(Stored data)

(* ===== verification/H264ListsOk.v ===== *)
(** The construction of the reference picture lists
    (src/drivers/frame_provider/decoder/h264_multi/h264_dpb.c, H264Lists):
    what it changes, that it is safe in every state of the buffer, and the
    lists it makes, against the order H.264 prescribes (8.2.4.2). *)

From stdpp Require Import base list numbers sorting gmap.
From Stdlib Require Import ZArith Lia Bool.
From S2P Require Import Prelude H264Types H264Sort H264Pool H264Mark H264Inv H264MarkOk H264PoolOk H264Fill H264DisplayOk H264Safe H264Lists.

#[local] Open Scope Z_scope.

(** ** Replacing a part of a list *)

Section Splice.
Context {A : Type}.
Implicit Types (l sel : list A).

Definition splice (i : nat) sel l : list A := take i l ++ sel ++ drop (i + length sel) l.

Lemma splice_nil i l : splice i [] l = l.
Proof. unfold splice. cbn. by rewrite Nat.add_0_r, take_drop. Qed.

Lemma length_splice i sel l : (i + length sel ≤ length l)%nat → length (splice i sel l) = length l.
Proof. intros. unfold splice. rewrite !length_app, length_take, length_drop. lia. Qed.

Lemma lookup_splice i sel l j : (i + length sel ≤ length l)%nat →
  splice i sel l !! j = if decide (j < i)%nat then l !! j else if decide (j < i + length sel)%nat then sel !! (j - i)%nat else l !! j.
Proof.
  intros Hl. unfold splice. case_decide.
  - rewrite lookup_app_l by (rewrite length_take; lia). by rewrite lookup_take_lt.
  - rewrite lookup_app_r by (rewrite length_take; lia). rewrite length_take, Nat.min_l by lia. case_decide.
    + by rewrite lookup_app_l by lia.
    + rewrite lookup_app_r by lia. rewrite lookup_drop. f_equal. lia.
Qed.

(** Equations between splices, element by element. *)
Ltac splice_eq :=
  apply list_eq; intros ?; repeat first [rewrite lookup_splice by (rewrite ?length_splice, ?length_app, ?length_insert; cbn in *; lia)
    |rewrite length_app]; repeat case_decide; cbn in *; try lia; try done.

Lemma splice_snoc i sel x l : (i + length sel < length l)%nat → <[(i + length sel)%nat := x]> (splice i sel l) = splice i (sel ++ [x]) l.
Proof.
  intros Hl. apply list_eq. intros j. rewrite lookup_splice by (rewrite length_app; cbn; lia). rewrite length_app. cbn.
  destruct (decide (j = i + length sel)%nat) as [->|Hne].
  - rewrite list_lookup_insert_eq by (rewrite length_splice; lia). repeat case_decide; try lia. by rewrite lookup_app_r, Nat.add_comm, Nat.add_sub, Nat.sub_diag by lia.
  - rewrite list_lookup_insert_ne by done. rewrite lookup_splice by lia. repeat case_decide; try lia; try done. by rewrite lookup_app_l by lia.
Qed.

Lemma splice_after i a b l : (i + length a + length b ≤ length l)%nat → splice (i + length a) b (splice i a l) = splice i (a ++ b) l.
Proof.
  intros Hl. splice_eq; [by rewrite lookup_app_l by lia|rewrite lookup_app_r by lia; f_equal; lia].
Qed.

Lemma splice_before i a b l : (i + length a + length b ≤ length l)%nat → splice i a (splice (i + length a) b l) = splice i (a ++ b) l.
Proof.
  intros Hl. splice_eq; [by rewrite lookup_app_l by lia|rewrite lookup_app_r by lia; f_equal; lia].
Qed.

Lemma splice_over i a b l : length a = length b → (i + length a ≤ length l)%nat → splice i b (splice i a l) = splice i b l.
Proof. intros. splice_eq. Qed.

Lemma drop_take_splice i sel l : (i + length sel ≤ length l)%nat → take (length sel) (drop i (splice i sel l)) = sel.
Proof.
  intros Hl. unfold splice. rewrite drop_app_ge by (rewrite length_take; lia). rewrite length_take, Nat.min_l, Nat.sub_diag by lia. by rewrite drop_0, take_app_length.
Qed.

Lemma elem_of_splice i sel l x : x ∈ splice i sel l → x ∈ sel ∨ x ∈ l.
Proof.
  unfold splice. rewrite !elem_of_app. intros [H|[H|H]]; [right|by left|right].
  - apply elem_of_take in H as (j & Hj & _). by eapply list_elem_of_lookup_2.
  - apply list_elem_of_lookup in H as [j Hj]. rewrite lookup_drop in Hj. by eapply list_elem_of_lookup_2.
Qed.

(** *** A part that is sorted *)

Definition ordered (key : A → Z) : list A → Prop := StronglySorted (fun a b => key a ≤ key b).

Lemma ordered_lookup key l : (∀ i j a b, (i ≤ j)%nat → l !! i = Some a → l !! j = Some b → key a ≤ key b) → ordered key l.
Proof.
  induction l as [|a l IH]; intros H; constructor; [apply IH; intros i j x y Hij Hx Hy; by apply (H (S i) (S j) x y ltac:(lia))|].
  apply Forall_lookup. intros j b Hb. apply (H O (S j) a b); [lia|done|done].
Qed.

Lemma sorted_part_spec comp key i sel l : all_compare comp key sel → (i + length sel ≤ length l)%nat → zlen l < 2 ^ 63 →
  ∃ sel', sorted_part comp (Z.of_nat i) (zlen sel) (splice i sel l) = Some (splice i sel' l) ∧ sel' ≡ₚ sel ∧ ordered key sel'.
Proof.
  intros Hc Hl Hb. unfold sorted_part. assert (zlen (splice i sel l) = zlen l) as El by (unfold zlen; by rewrite length_splice).
  rewrite (proj2 (Z.leb_le 0 _)), (proj2 (Z.leb_le 0 _)), (proj2 (Z.leb_le _ _)) by (rewrite ?El; unfold zlen; lia). cbn [andb].
  rewrite Nat2Z.id. replace (Z.to_nat (zlen sel)) with (length sel) by (unfold zlen; lia). rewrite drop_take_splice by done.
  assert (part_compare comp key 0 (0 + zlen sel - 1) sel) as Hpc.
  { apply part_compare_all; [done|]. change (drop (Z.to_nat 0) sel) with sel. rewrite take_ge; [done|]. unfold zlen. lia. }
  pose proof (qsort_wp comp key 0 (zlen sel) sel Hpc ltac:(lia) ltac:(lia) ltac:(unfold zlen in *; lia)) as Hq. unfold wp in Hq.
  destruct (qsort comp 0 (zlen sel) sel) as [u sel'|e sel'|]; [|done|done]. destruct Hq as [[Hp _ _ _] Hsort]. exists sel'. assert (length sel' = length sel) as E' by (by rewrite Hp).
  split; [|split; [done|]].
  - f_equal. rewrite <- (splice_over i sel sel' l) by lia. unfold splice at 3. rewrite E'. replace (Z.to_nat (Z.of_nat i + zlen sel)) with (i + length sel)%nat by (unfold zlen; lia). done.
  - apply ordered_lookup. intros x y a b Hxy Ha Hb'. specialize (Hsort (Z.of_nat x) (Z.of_nat y)). unfold kat in Hsort. rewrite !aget_nat, Ha, Hb' in Hsort.
    apply Hsort; [lia|]. apply lookup_lt_Some in Hb'. unfold zlen. lia.
Qed.
End Splice.

#[global] Arguments splice : simpl never.

(** ** What the construction changes *)

(** The two lists and their sizes, the other four, the arrays and the error
    flag. *)
Record lists := mk_lists {
  c_err : bool;
  c_l0 : list (option Z);
  c_l1 : list (option Z);
  c_rest : list (list (option Z));
  c_n0 : Z;
  c_n1 : Z;
  c_ns : list Z;
  c_a0 : list (option Z);
  c_a1 : list (option Z);
  c_alt : list (option Z)
}.

#[export] Instance eta_lists : Settable lists := fun r =>
  mk_lists (c_err r) (c_l0 r) (c_l1 r) (c_rest r) (c_n0 r) (c_n1 r) (c_ns r) (c_a0 r) (c_a1 r) (c_alt r).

◆ **How to complete this task**
Your answer should be one number: how many lines in the records above include "changes".

◆ **Solution for this problem**
2